Stephen Johnson expects to feel some nervousness and an immense sense of pride when the Mars 2020 Perseverance rover races through the thin atmosphere of the Red Planet and is slowly lowered to the surface by a rocket-powered sky crane.
Perseverance’s landing Feb. 18 will mark the end of a decade of planning, years of hands-on work and a nearly seven-month, 300-million-mile journey from Earth to Mars. It will also mark the beginning of what those involved hope is a successful scientific adventure.
Johnson and the more than 60 members of his space power systems team at Idaho National Laboratory spent five years training, conducting readiness reviews, fueling, testing and then delivering the power source that will provide electrical power and heat for the rover.
They overcame the everyday challenges and strict requirements that come with preparing equipment to meet the demands required to survive the harsh Martian environment.
Those challenges were expected; they’re part of the job.
The unique challenges presented by COVID-19 were a totally different story. There was nothing in any of their procedures or operations that explained how to deal with a pandemic.
“When we had it fueled and tested in October, we felt pretty good,” Johnson said of the power source, officially called a multi-mission radioisotope thermoelectric generator, or MMRTG. “In March, when we were doing the final logistics for the MMRTG to be picked up in the spring, the feeling changed.”
Even though his team had completed its fueling and testing work, they still had to deliver the power system to Kennedy Space Center in Florida, then help integrate the power system into the rover to get it ready for takeoff. Johnson would need a crew of 24 to finish the work. Unfortunately, COVID was quickly changing everyone’s travel plans.
“Every day, someone’s plane tickets were getting (canceled),” Johnson said. “Then you worry about how you’re going to get people down there.”
Johnson said some members of his team were eventually able to take commercial flights to Florida while others drove the 2,436 miles to the Sunshine State. The remaining members of the team made the trip on a corporate jet offered by the parent company that manages INL and seven other national labs.
The challenge continued once in Florida as team members completed their work while following strict COVID guidelines and spending most of their time away from work in their hotel rooms.
“I’m just glad everyone was able to get down there safely and no one got sick,” Johnson said. “We were fortunate.”
THE MISSION
The Perseverance rover is a key part of NASA’s Mars Exploration Program, a decadeslong plan for robotic exploration of the Red Planet.
Perseverance’s power system weighs about 100 pounds and is located on the aft end of the rover. It delivers a constant source of electricity, charges the rover’s two primary batteries and keeps key instruments and onboard systems warm in the chilly Mars environment.
It will allow the rover to collect rock and soil samples and store those samples in containers on the surface for a possible return to Earth in a future mission. It will provide the power for scientists to demonstrate technologies that could enable future human missions to Mars, including a method to produce oxygen from the Martian atmosphere, and identify other resources (such as water under the surface).

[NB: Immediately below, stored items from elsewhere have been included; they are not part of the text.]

Lemma fstep_ok w l w' : fleet_inv w -> calm w l -> fstep w l = Some w' -> step_ok w w'.
Proof.
  intros Hi Hc. destruct l; cbn [FleetLease.fstep].
  - intros [= <-]. by apply setup_ok.
  - intros [= <-]. by apply same_step.
  - by apply try_lock_ok.
  - by apply acquire_ok.
  - by apply granted_ok.
  - by apply heartbeatAll_ok.
  - intros [= <-]. by apply relinquish_ok.
  - intros [= <-]. unfold releaseShardLock. case_bool_decide; by apply same_step.
  - by apply evictExpired_ok.
  - by apply selfFence_ok.
  - intros [= <-]. by apply read_max_ok.
  - by apply seedFrontierAll_ok.
  - by apply beat_start_ok.
  - by apply beat_draw_ok.
  - by apply closeIdle_ok.
  - by apply bumpOrphans_ok.
  - by apply txn_begin_ok.
  - by apply txn_draw_ok.
  - by apply txn_insert_ok.
  - by apply txn_guard_ok.
  - by apply txn_commit_ok.
  - intros [= <-]. by apply end_txn_ok.
  - intros [= <-]. by apply connection_lost_ok.
  - intros [= <-]. by apply node_dies_ok.
  - intros [= <-]. unfold recordIdempotencyValue. destruct (fl_idem w !! k); by apply same_step.
  - intros [= <-]. by apply same_step.
Qed.

(** * The frontier *)

Notation F w := (readFrontier (length shards) (fl_leases w)).

Lemma min_list_le l x : x ∈ l -> min_list l <= x.
Proof.
  destruct l as [|y l]; [by intros ?%not_elem_of_nil|]. cbn.
  assert (Hm : forall l m, fold_left Z.min l m <= m /\ forall x, x ∈ l -> fold_left Z.min l m <= x).
  { clear. induction l as [|y l IH]; intros m; cbn; [split; [lia|set_solver]|]. destruct (IH (Z.min m y)) as [H1 H2]. split; [lia|].
    intros x [->|Hx]%elem_of_cons; [lia|by apply H2]. }
  destruct (Hm l y) as [H1 H2]. intros [->|Hx]%elem_of_cons; [done|by apply H2].
Qed.

Lemma min_list_elem l : l <> [] -> min_list l ∈ l.
Proof.
  destruct l as [|y l]; [done|]. intros _. cbn.
  assert (Hm : forall l m, fold_left Z.min l m = m \/ fold_left Z.min l m ∈ l).
  { clear. induction l as [|y l IH]; intros m; cbn; [by left|]. destruct (IH (Z.min m y)) as [->|H]; [|right; by right].
    destruct (Z.min_spec m y) as [[_ ->]|[_ ->]]; [by left|right; left]. }
  destruct (Hm l y) as [->|H]; [left|by right].
Qed.

Lemma elem_of_frontiers ls x : x ∈ frontiers ls <-> exists s r, ls !! s = Some r /\ x = lr_frontier r.
Proof.
  unfold frontiers. rewrite list_elem_of_fmap. split.
  - intros (r & -> & Hr). apply list_elem_of_fmap in Hr as ([s r'] & -> & Hr). exists s, r'. split; [by apply elem_of_map_to_list|done].
  - intros (s & r & Hr & ->). exists r. split; [done|]. apply list_elem_of_fmap. exists (s, r). split; [done|]. by apply elem_of_map_to_list.
Qed.
Lemma source_serves_commits ps mrs commits key P :
  0 < P -> serves_commits (source_client ps mrs commits) key P (pages_of (commits key) P).
Proof.
  intros HP i p Hp. cbn. split; [|split; [reflexivity | by eexists]].
  symmetry. by apply pages_of_lookup.
Qed.

(** Pages before the last full page count [P] items, the page after them
    fewer. *)
Lemma page_of_sizes {A} (items : list A) (P : Z) :
  0 < P ->
  (forall i, 0 <= i < len items / P -> len (page_of items P i) = P) /\
  len (page_of items P (len items / P)) < P.
Proof.
  intros HP.
  assert (HN : 0 <= len items) by (unfold len; lia).
  pose proof (Z.mul_div_le (len items) P HP) as Hlo.
  pose proof (Z.mul_succ_div_gt (len items) P HP) as Hhi.
  split.
  - intros i Hi. unfold page_of, len at 1. rewrite length_take, length_drop.
    assert (H1 : i * P + P <= len items) by nia.
    assert (H2 : 0 <= i * P) by nia.
    clear Hlo Hhi Hi. unfold len in *. set (k := i * P) in *. clearbody k. lia.
  - unfold page_of, len at 1. rewrite length_take, length_drop.
    pose proof (Z.div_pos (len items) P HN HP) as Hq.
    assert (H1 : 0 <= len items / P * P) by nia.
    assert (H2 : len items < len items / P * P + P) by nia.
    clear Hlo Hhi Hq. unfold len in *.
    set (k := Z.of_nat (length items) / P * P) in *. clearbody k. lia.
Qed.

Lemma fetch_count_ceil (N P : Z) :
  0 <= N -> 0 < P ->
  N / P + 1 = if N mod P =? 0 then ceil_div N P + 1 else ceil_div N P.
Proof.
  intros HN HP. unfold ceil_div.
  pose proof (Z.div_mod N P ltac:(lia)) as Hdm.
  pose proof (Z.mod_pos_bound N P HP) as Hr.
  destruct (Z.eqb_spec (N mod P) 0) as [E|E].
  - f_equal. apply (Z.div_unique _ _ _ (P - 1)); lia.
  - apply (Z.div_unique _ _ _ (N mod P - 1)); lia.
Qed.

Lemma requests_length ask first n : length (requests ask first n) = n.
Proof. unfold requests. by rewrite length_map, length_seq. Qed.

Lemma ends_short_length {A} pp (pages : list (list A)) :
  ends_short pp pages -> (1 <= length pages)%nat.
Proof. intros (full & short & -> & _). rewrite length_app. simpl. lia. Qed.

Section Claims.
Context `{UnicodeTables}.
(** * Talk2SQL query safety pipeline: a shallow embedding

    The development follows the Python sources under [backend/app]:

    - [agents/sql_validator.py]  ([validate_sql], [_BLOCKED_PATTERNS], [_ALLOWED_START])
    - [agents/sql_agent.py]      ([generate_sql], [_clean_sql])
    - [agents/intent_guard.py]   ([check_intent], [_llm_classify], [_DOMAIN_PATTERN])
    - [schema/schema_retriever.py] ([retrieve_relevant_schema])
    - [api/chat.py]              ([handle_query])
    - [db/executor.py]           ([execute_readonly_query])
    - [utils/prompt_builder.py]  ([_format_schema_snippets])
    - [core/config.py]           ([Settings.cors_origin_list])
    - [memory/session_memory.py] ([Session.add_turn], [Session.get_context_messages])
    - [memory/memory_updater.py] ([_detect_domains])

    Python [str] values are modelled as lists of characters.  A character is
    a code point in the range 0..255 (Rocq's [ascii]); on that range the
    tables below ([isspace], the regex class [\w], [lower]) are the ones of
    CPython, and no character outside ASCII is case-equivalent to an ASCII
    letter, so [re.IGNORECASE] on the ASCII patterns of the sources is plain
    ASCII case folding.  Outside that range CPython's [re] also lets I match
    U+0130 and U+0131, S match U+017F and K match U+212A, so there a pattern
    matches more texts than a lower-case comparison finds: statements that
    depend on a pattern not matching are phrased on the check itself
    ([re_match], [first_blocked]), and the comparison of a check with the
    text is used only from an occurrence in the text to a match. *)

From Stdlib Require Import List Ascii String Bool Arith NArith ZArith QArith Lia.
From Stdlib Require Import DecimalString.
Import ListNotations.

Set Implicit Arguments.
Close Scope Q_scope.
Open Scope string_scope.
Open Scope list_scope.
Lemma circle_side_is_the_larger_witness :
  exists side,
    collect dimensions_of (issued (make Hero (descriptor undefined undefined undefined)) stage0)
    = [(side, side)] /\
    (side = lit 4 \/ side = lit 2) /\
    le (lit 4) side = true /\ le (lit 2) side = true.
Proof.
  apply (circle_side_is_the_larger Hero (descriptor undefined undefined undefined) stage0);
    [reflexivity | discriminate | discriminate].
Defined.

(** X10: the mandatory fields are not validated.  When the circle branch is
    taken and the width or the height of the descriptor is NaN, the actor is
    constructed NaN wide and NaN high, and its physics circle is given the
    radius NaN. *)
Theorem circle_of_NaN_side (K : ActorKind) (cfg : ActorConfig.t) (st : JetLagStage) :
  selected_shape cfg = Circle ->
  ActorConfig.width cfg = NaN \/ ActorConfig.height cfg = NaN ->
  collect dimensions_of (issued (make K cfg) st) = [(NaN, NaN)] /\
  collect radius_of (issued (make K cfg) st) = [NaN].
Proof.
  intros H HN. destruct (circle_branch_calls K cfg st H) as [D R].
  rewrite D, R, (Math_max_NaN _ _ HN). split; reflexivity.
Qed.

Lemma circle_of_NaN_side_witness :
  let cfg := ActorConfig.mk (lit 1) (lit 2) NaN (lit 2) undefined undefined undefined undefined in
  collect dimensions_of (issued (make Goodie cfg) stage0) = [(NaN, NaN)] /\
  collect radius_of (issued (make Goodie cfg) stage0) = [NaN].
Proof.
  intros cfg. apply (circle_of_NaN_side Goodie cfg stage0); [reflexivity | left; reflexivity].
Defined.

The power system is ideal for the challenges Perseverance will face because it is durable and reliable (14-year operational life), allows scientists to maximize the rover’s capabilities, and offers flexibility to operate day and night through all seasons.
A new technology demonstration is hitching a ride to Mars on the rover’s belly, one that will test the first powered flight on another planet. The Mars Helicopter, named Ingenuity, will take a series of flight tests over a 30-Martian-day period sometime this spring to explore powered flights in the thin air of Mars.
WHAT IS INL’S ROLE?
For 40 years, NASA has used radioisotope thermoelectric generators to generate power and heat for 27 space missions. These systems, which have no moving parts, consist of two major elements: a heat source that contains plutonium-238 and thermocouples that make electricity by exploiting the temperature difference between plutonium’s decay heat and the cold of space.
INL partners with Oak Ridge, Los Alamos and Sandia national laboratories, and private industry, to provide radioisotope power systems for DOE’s Office of Nuclear Energy, enabling deep-space scientific exploration.
Generators fueled, tested and delivered by INL are currently powering the Mars Science Laboratory Curiosity rover (launched in 2011 and still going strong) and Pluto New Horizons (launched in 2006 and now more than 4.1 billion miles from Earth, traveling at more than 30,000 mph). The power system on New Horizons was the first assembled and tested at INL.
Johnson helped bring the space power systems program to INL in the early 2000s and his teams have powered three NASA missions during that time. It never gets old.
“I’m just really happy for everyone associated with this,” Johnson said. “We’re in a fortunate position because we get to see the fruits of our labor, and there are a lot of people (at INL) who don’t get to do that. We get to see it built, see it take off and see it land in a relatively short period of time. This is relatively instant gratification. What a neat sense of accomplishment.
“I hope everybody at the lab feels a sense of pride,” he said. “I hope everyone is watching.”